In 1956, Oldendorf joined the faculty of the new medical school at the University of California, Los Angeles and the staff of the nearby UCLA-affiliated West Los Angeles Veterans Administration Medical Center. He became an active member of the academic community, where his scientific, clinical, and teaching abilities were admired at the bedside, in seminars, at clinical conferences, in the auditorium, and in his laboratory. He engaged students and colleagues in long discussions about neurologic theory, the scientific process, or results of medical research. By 1959, Oldendorf was an attending neurologist at the Wadsworth VA-UCLA Medical Center where his ability to apply techniques from one field to another did not go unnoticed. He was universally characterized as "likable", "friendly", "amusing", "creative", "intense", and "humble".
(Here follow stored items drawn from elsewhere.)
(** The loop displays the events one by one until the limit is reached,
    and prints nothing that looks like the notice. *)
Lemma upcoming_loop_displays (h : Host) (args : ParsedArguments) :
  forall (events : list JSValue) (currentDate : string) (count : Z) (w : World),
    Forall (fun ev => EventRecord ev = true) events ->
    (0 <= count)%Z ->
    exists out : list Effect,
      upcoming_loop h args events currentDate count w
      = (Returned tt, mkWorld (trace w ++ out) (clock_reads w))
      /\ displayed out
         = Nat.min (length events) (Z.to_nat (maxDisplay_of args - count))
      /\ existsb is_notice out = false.
Proof.
  induction events as [|event rest IH]; intros currentDate count w Hwf Hcount.
  - exists []. cbn. unfold ret. rewrite app_nil_r. destruct w. repeat split.
  - inversion Hwf as [|? ? Hev Hrest]; subst. cbn [upcoming_loop].
    destruct (Z.leb_spec (maxDisplay_of args) count) as [Hfull|Hroom].
    + exists []. unfold ret. rewrite app_nil_r. destruct w.
      repeat split. cbn [length displayed filter].
      replace (Z.to_nat (maxDisplay_of args - count)) with 0 by lia.
      now rewrite Nat.min_0_r.
    + assert (Hobj : nullish event = false) by (now destruct event).
      unfold prop. rewrite Hobj.
      set (start := js_or (get_opt (get_prop event "start") "dateTime")
                          (get_opt (get_prop event "start") "date")).
      set (date := formatDate h start).
      assert (Hhead : exists head,
                (if negb (String.eqb date currentDate)
                 then console_log ("--- " ++ date ++ " ---") else ret tt) w
                = (Returned tt, mkWorld (trace w ++ head) (clock_reads w))
                /\ displayed head = 0 /\ existsb is_notice head = false).
      { destruct (negb (String.eqb date currentDate)).
        - exists [Log ("--- " ++ date ++ " ---")]. repeat split.
        - exists []. unfold ret. rewrite app_nil_r. destruct w. repeat split. }
      destruct Hhead as (head & Hhead & Hhead0 & Hheadn).
      set (w1 := mkWorld (trace w ++ head) (clock_reads w)) in *.
      destruct (print_event_returns h args event w1 Hev) as [summary Hprint].
      set (line := Log (Mark.clock ++ " " ++ summary ++ Str.nl)) in *.
      set (w2 := mkWorld (trace w1 ++ [line]) (clock_reads w1)) in *.
      destruct (IH date (count + 1)%Z w2 Hrest ltac:(lia)) as (out & Hloop & Hshown & Hnone).
      exists (head ++ [line] ++ out)%list.
      destruct (event_line_is_displayed summary) as [Hline Hlinen].
      change (is_event_line line = true) in Hline.
      change (is_notice line = false) in Hlinen.
      split; [|split].
      * rewrite (bind_returned _ _ _ _ _ (eq_refl : ret _ w = (Returned _, w))).
        fold start. fold date.
        rewrite (bind_returned _ _ _ _ _ Hhead).
        rewrite (bind_returned _ _ _ _ _ Hprint).
        rewrite Hloop. unfold w2, w1. cbn [trace clock_reads].
        now rewrite <- !app_assoc.
      * rewrite !displayed_app, Hhead0, Hshown.
        unfold displayed at 1. cbn [filter]. rewrite Hline.
        cbn [length]. lia.
      * rewrite !existsb_app, Hheadn, Hnone. cbn [existsb].
        now rewrite Hlinen.
Qed.

(** C7, as the claim has it, fails under [--json]: all 23 fetched events
    are printed, as one JSON value, and there is no notice, although
    [--summary] is set. *)
Lemma upcoming_json_is_not_truncated :
  exists url : string,
    run Demo.busy ["upcoming"; "14"; "--summary"; "--json"]
    = (Returned tt,
       [ CallHasToken "google-calendar";
         CallFetch "google-calendar" url 15000;
         LogJson (Demo.events 23) ])
    /\ get_prop (get_prop (Demo.events 23) "items") "length" = VNum (Int 23)
    /\ truthy (opt (parseArgs ["upcoming"; "14"; "--summary"; "--json"]) "summary") = true
    /\ existsb is_notice (snd (run Demo.busy ["upcoming"; "14"; "--summary"; "--json"]))
       = false.
Proof. eexists. repeat split. Qed.

(** C7, amended.  For every fetched list of event records, when [--json]
    is not set, [upcoming] displays the first 10 events of the list when
    [--summary] is set and the first 50 otherwise, whatever [--max] says,
    and when the list is longer than that it prints the notice with the
    exact number of undisplayed events; a list within the limit gets no
    notice. *)
Theorem upcoming_display_limit :
  forall (h : Host) (args : ParsedArguments) (client : Client)
         (events : JSValue) (evs : list JSValue) (w0 w1 w2 : World),
    truthy (opt args "json") = false ->
    CalendarClient.constructor h w0 = (Returned client, w1) ->
    CalendarClient.getUpcomingEvents h client (days_of args) (calendar_of args)
      (Obj.literal [("maxResults", max_or args 100)]) w1
    = (Returned events, w2) ->
    get_prop events "items" = VArr evs ->
    Forall (fun ev => EventRecord ev = true) evs ->
    exists out : list Effect,
      showUpcoming h args w0
      = (Returned tt, mkWorld (trace w2 ++ out) (clock_reads w2))
      /\ maxDisplay_of args = (if truthy (opt args "summary") then 10 else 50)%Z
      /\ displayed out = Nat.min (length evs) (Z.to_nat (maxDisplay_of args))
      /\ ((maxDisplay_of args < Z.of_nat (length evs))%Z ->
          In (more_notice (Z.of_nat (length evs) - maxDisplay_of args)) out)
      /\ ((Z.of_nat (length evs) <= maxDisplay_of args)%Z ->
          existsb is_notice out = false).
Proof.
  intros h args client events evs w0 w1 w2 Hjson Hnew Hfetch Hitems Hwf.
  assert (Hobj : nullish events = false).
  { destruct events; try reflexivity; discriminate. }
  set (header := Log (Mark.calendar ++ " Upcoming events (next "
                      ++ to_string (VNum (days_of args)) ++ " days):" ++ Str.nl)).
  set (w3 := mkWorld (trace w2 ++ [header]) (clock_reads w2)).
  assert (Hbody : exists tail,
    (some <- non_empty (VArr evs) ;;
     if some then
       let maxDisplay := maxDisplay_of args in
       evs' <- iterate (VArr evs) "events.items" ;;
       upcoming_loop h args evs' "" 0 ;;
       more <- gt (get_prop (VArr evs) "length") maxDisplay ;;
       if more then
         rest <- minus (get_prop (VArr evs) "length") maxDisplay ;;
         console_log ("... and " ++ to_string (VNum rest) ++ " more events") ;;
         console_log (Mark.bulb ++ " Use --max to increase limit or remove --summary for more details")
       else ret tt
     else console_log (Mark.calendar ++ " No upcoming events in the next "
                       ++ to_string (VNum (days_of args)) ++ " days")) w3
    = (Returned tt, mkWorld (trace w3 ++ tail) (clock_reads w3))
    /\ displayed tail = Nat.min (length evs) (Z.to_nat (maxDisplay_of args))
    /\ ((maxDisplay_of args < Z.of_nat (length evs))%Z ->
        In (more_notice (Z.of_nat (length evs) - maxDisplay_of args)) tail)
    /\ ((Z.of_nat (length evs) <= maxDisplay_of args)%Z ->
        existsb is_notice tail = false)).
  { unfold non_empty, EventFormatter.and_then. cbn [truthy get_prop String.eqb Ascii.eqb Bool.eqb gt].
    rewrite (bind_returned _ _ _ _ _ (eq_refl : ret _ w3 = (Returned _, w3))).
    assert (Hmax : (0 < maxDisplay_of args)%Z)
      by (unfold maxDisplay_of; destruct (truthy (opt args "summary")); lia).
    destruct (Z.ltb_spec 0 (Z.of_nat (length evs))) as [Hsome|Hnone].
    - cbv zeta. unfold iterate.
      rewrite (bind_returned _ _ _ _ _ (eq_refl : ret evs w3 = (Returned evs, w3))).
      destruct (upcoming_loop_displays h args evs "" 0%Z w3 Hwf ltac:(lia))
        as (out & Hloop & Hshown & Hquiet).
      rewrite Z.sub_0_r in Hshown.
      rewrite (bind_returned _ _ _ _ _ Hloop).
      set (w4 := mkWorld (trace w3 ++ out) (clock_reads w3)).
      rewrite (bind_returned _ _ _ _ _
                 (eq_refl : ret _ w4 = (Returned (maxDisplay_of args <? Z.of_nat (length evs))%Z, w4))).
      destruct (Z.ltb_spec (maxDisplay_of args) (Z.of_nat (length evs))) as [Hmore|Hfits].
      + exists (out ++ [more_notice (Z.of_nat (length evs) - maxDisplay_of args);
                        Log (Mark.bulb ++ " Use --max to increase limit or remove --summary for more details")])%list.
        split; [|split; [|split]].
        * unfold minus, bind, ret, console_log, emit, w4. cbn [trace clock_reads].
          now rewrite <- !app_assoc.
        * rewrite displayed_app, Hshown. cbn. lia.
        * intros _. apply in_or_app. right. now left.
        * lia.
      + exists out. split; [|split; [|split]]; auto. lia.
    - assert (evs = []) by (destruct evs; [reflexivity | simpl in Hnone; lia]). subst evs.
      eexists. split; [reflexivity|]. repeat split. simpl. lia. }
  destruct Hbody as (tail & Hbody & Hshown & Hmore & Hfits).
  exists (header :: tail).
  split; [|split; [reflexivity | split; [exact Hshown | split]]].
  - unfold showUpcoming. apply try_catch_returned.
    rewrite (bind_returned _ _ _ _ _ Hnew). cbv zeta.
    rewrite (bind_returned _ _ _ _ _ Hfetch). rewrite Hjson.
    rewrite (bind_returned _ _ _ _ _
               (eq_refl : console_log _ w2 = (Returned tt, w3))).
    unfold prop. rewrite Hobj, Hitems.
    rewrite (bind_returned _ _ _ _ _ (eq_refl : ret _ w3 = (Returned _, w3))).
    etransitivity; [exact Hbody|]. unfold w3. cbn [trace clock_reads].
    now rewrite <- app_assoc.
  - intros H. right. now apply Hmore.
  - intros H. cbn [existsb]. rewrite (Hfits H). reflexivity.
Qed.

Lemma upcoming_display_limit_witness :
  exists out : list Effect,
    showUpcoming Demo.busy Demo.busy_args start_world
    = (Returned tt,
       mkWorld (trace Demo.busy_fetched ++ out) (clock_reads Demo.busy_fetched))
    /\ displayed out = 10
    /\ In (more_notice 13) out.
Proof.
  destruct (upcoming_display_limit Demo.busy Demo.busy_args
              (mkClient "https://www.googleapis.com/calendar/v3")
              (Demo.events 23)
              (repeat (Demo.event "e" "Standup" (VStr "confirmed")) 23)
              start_world
              (mkWorld [CallHasToken "google-calendar"] 0)
              Demo.busy_fetched)
    as (out & Hrun & _ & Hshown & Hmore & _).
  - vm_compute. reflexivity.
  - vm_compute. reflexivity.
  - vm_compute. reflexivity.
  - vm_compute. reflexivity.
  - apply Forall_forall. intros ev Hev. apply repeat_spec in Hev. now subst.
  - exists out. split; [exact Hrun | split; [exact Hshown|]].
    apply Hmore. vm_compute. reflexivity.
Defined.

(** The scenario of the specification, run: 23 events fetched under
    [--summary], 10 displayed, and the notice says 13; the limit of
    [--max] plays no part. *)
Example upcoming_14_summary :
  fst (run Demo.busy ["upcoming"; "14"; "--summary"]) = Returned tt
  /\ displayed (snd (run Demo.busy ["upcoming"; "14"; "--summary"])) = 10
  /\ nth_error (snd (run Demo.busy ["upcoming"; "14"; "--summary"])) 14
     = Some (Log "... and 13 more events")
  /\ displayed (snd (run Demo.busy ["upcoming"; "14"; "--max"; "5"])) = 23.
Proof.
  split; [|split; [|split]]; vm_compute; reflexivity.
Qed.

(* ===================================================================== *)
(** * Further properties of the code *)
(* ===================================================================== *)

(** ** The argument parser: spellings, composition, plain tokens *)

Lemma split_acc_whole (sep : ascii) (a acc : string) :
  has_char sep a = false -> Str.split_acc sep a acc = [acc ++ a].
Proof.
  revert acc. induction a as [|c a IH]; intros acc Hno; simpl in *.
  - f_equal. clear. induction acc; simpl; congruence.
  - apply orb_false_iff in Hno as [Hc Ha]. rewrite Hc, IH by assumption.
    f_equal. clear. induction acc; simpl; congruence.
Qed.

Lemma long_key_alone (key : string) :
  has_char "=" key = false -> long_key_value ("--" ++ key) = (key, None).
Proof.
  intros Hk. unfold long_key_value, Str.split. cbn [Str.slice append].
  now rewrite split_acc_whole.
Qed.

Lemma long_key_with_value (key value : string) :
  has_char "=" key = false -> has_char "=" value = false ->
  long_key_value ("--" ++ key ++ "=" ++ value) = (key, Some value).
Proof.
  intros Hk Hv. unfold long_key_value, Str.split. cbn [Str.slice append].
  change (key ++ "=" ++ value) with (key ++ String "=" value).
  rewrite split_acc_until by assumption.
  now rewrite split_acc_whole.
Qed.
Oldendorf's interest neuroimaging was precipitated by a dislike for invasive procedures (like pneumoencephalography and direct carotid puncture) that he performed as a clinical neurologist. Oldendorf found that these traumatic, tedious tests provided only limited and indirect information about the brain. At UCLA, he started his seminal investigations into the two major lines of research that would define his career: X-ray shadow radiography and cerebral angiography. The first line was influential in the evolving concept of neuroimaging; the second yielded fundamental knowledge of brain metabolism and mechanisms of the blood–brain barrier.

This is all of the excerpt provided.